The use of imagery and iconic representation of scientific concepts is a key component in improving Critical Thinking (CT) skills while maintaining optimal Cognitive Load (CL) within higher education STEM learners. Laboratory experiences are a vital component within science education, while rote traditional lab experiments are currently not addressing inquiry nor linking with educational technologies [8]. Instructional approaches based on active discovery and problem-based learning using digital games is becoming more commonplace in today’s educational forum. Opportunities to alternatively assess learning and evaluate comprehension in a digital learning environment are supportive from both a theoretical perspective [7] and an empirical research perspective [6]. Using educational games for assessment not only measures previously outlines learning objectives and goals, but allows learners to measure their cognitive load abilities in these scenarios.
Existing research regarding science learning using visualizations for information design processes such as underscoring vital information through cueing [1] and color coding [5], have focused on presenting a dynamic association between the integration of multiple representations with one another. Current research on the interaction design features of dynamic visualizations focuses on learner control and manipulation of content for best practices in the facilitation of learning [2] [3]. Iconographic representations aid learners in comprehension as a form of intervention in learners who have a lower level of prior knowledge, while this method of assistance in higher levels of prior knowledge learners would impede further learning. Interaction design features must account for expertise reversal effect in the cognitive load schema targeting long-term memory [3] [4]. By mitigating for this effect while constructing intervention processes, researcher and educators can reduce the impact on working memory through the use of carefully integrating iconic representations into learning of complex problem-solving techniques.
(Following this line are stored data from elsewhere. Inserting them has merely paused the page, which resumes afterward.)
Lemma same_vdev_slot v : vdev_slot s' v = vdev_slot s v.
Proof using Hk. unfold vdev_slot. destruct Hk as (-> & -> & _). done. Qed.
Lemma same_peer_slot x : peer_slot s' x = peer_slot s x.
Proof using Hk.
  unfold peer_slot. destruct Hk as (_ & _ & ->). destruct (peer_keys s !! x) as [[[v m] t]|]; [|done].
  by rewrite same_vdev_slot.
Qed.
Lemma same_holder x : holder s' x = holder s x.
Proof using Hk. unfold holder. by destruct Hk as (_ & _ & ->). Qed.
Lemma same_temp x : temp s' x = temp s x.
Proof using Hk. unfold temp. by destruct Hk as (_ & _ & ->). Qed.
Lemma same_peers_with Q Q' b : (forall v, Q' v = Q v) -> peers_with s' Q' b = peers_with s Q b.
Proof using Hk.
  intros HQ. unfold peers_with. destruct Hk as (_ & _ & ->). f_equal.
  apply map_filter_ext. intros i x _. cbn. by rewrite HQ.
Qed.
Lemma same_in_psoc p v : in_psoc s' p v = in_psoc s p v.
Proof using Hk. unfold in_psoc. by rewrite same_vdev_slot. Qed.
Lemma same_in_pdev d v : in_pdev s' d v = in_pdev s d v.
Proof using Hk. unfold in_pdev. by destruct Hk as (_ & -> & _). Qed.

Lemma psoc_ok_same p r f : psoc_ok s p r -> psoc_ok s' p (with_psoc_hdr f r).
Proof using Hk.
  intros []. constructor; cbn; try done; intros;
    rewrite ?same_vdev_slot, ?same_peer_slot; try done.
  - destruct Hk as (-> & _ & _). done.
  - rewrite (same_peers_with (in_psoc s p)); [done|]. apply same_in_psoc.
  - rewrite (same_peers_with (in_psoc s p)); [done|]. apply same_in_psoc.
Qed.

Lemma pdev_ok_same d r f : pdev_ok s d r -> pdev_ok s' d (with_pdev_hdr f r).
Proof using Hk.
  intros []. constructor; cbn; try done.
  - destruct Hk as (_ & -> & _). done.
  - rewrite (same_peers_with (in_pdev s d)); [done|]. apply same_in_pdev.
  - rewrite (same_peers_with (in_pdev s d)); [done|]. apply same_in_pdev.
Qed.

Lemma vdev_ok_same A A' v r f :
  (forall x b, x ∈ wlan_peer_list r -> temp s x = true -> bss_peer r = Some b ->
     A (OPeer b) = true -> A' (OPeer b) = true) ->
  vdev_ok A s v r -> vdev_ok A' s' v (with_vdev_hdr f r).
Proof using Hk.
  intros HA []. constructor; cbn; try done; intros *; rewrite ?same_holder, ?same_temp; eauto.
  destruct Hk as (_ & _ & ->). done.
Qed.

Lemma psoc_ok_keys p r : psoc_ok s p r -> psoc_ok s' p r.
Proof using Hk. intros P. destruct r. exact (psoc_ok_same p _ (fun h => h) P). Qed.
Lemma pdev_ok_keys d r : pdev_ok s d r -> pdev_ok s' d r.
Proof using Hk. intros P. destruct r. exact (pdev_ok_same d _ (fun h => h) P). Qed.
Lemma vdev_ok_keys A v r : vdev_ok A s v r -> vdev_ok A s' v r.
Proof using Hk. intros P. destruct r. exact (vdev_ok_same A A v _ (fun h => h) (fun _ _ _ _ _ H => H) P). Qed.

End Same.

Lemma get_hdr_upd o o' f s :
  get_hdr o' (upd_hdr o f s) = if bool_decide (o' = o) then f <$> get_hdr o s else get_hdr o' s.
Proof.
  destruct o as [n|n|n|n], o' as [n'|n'|n'|n']; cbn;
    try (rewrite bool_decide_eq_false_2 by done; done);
    rewrite lookup_alter; destruct (decide (n = n')) as [->|Hne];
    [rewrite bool_decide_eq_true_2 by done|rewrite bool_decide_eq_false_2 by congruence; done
    |rewrite bool_decide_eq_true_2 by done|rewrite bool_decide_eq_false_2 by congruence; done
    |rewrite bool_decide_eq_true_2 by done|rewrite bool_decide_eq_false_2 by congruence; done
    |rewrite bool_decide_eq_true_2 by done|rewrite bool_decide_eq_false_2 by congruence; done];
    rewrite <- !option_fmap_compose; by apply option_fmap_ext.
Qed.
The research performed was a causal-comparative quantitative study with 150 learners enrolled at a two-year community college, to determine the effects of virtual laboratory experiments on CT skills and CL. Data collection involved a quantitative analysis of pre/post-laboratory experiment surveys that included a comparison using the Revised Two-Factor Study Process survey, Motivated Strategies for Learning Questionnaire, and the Scientific Attitude Inventory survey, using a Repeated Measures ANOVA test for treatment or non-treatment [9]. By studying the manner in which learners comprehend information and reducing their cognitive load while conducting scientific experiments in Virtual Learning Environments (VLEs), we are provided with the information required to structure pedagogical changes and appropriate technology resources in applicable teaching modalities [10].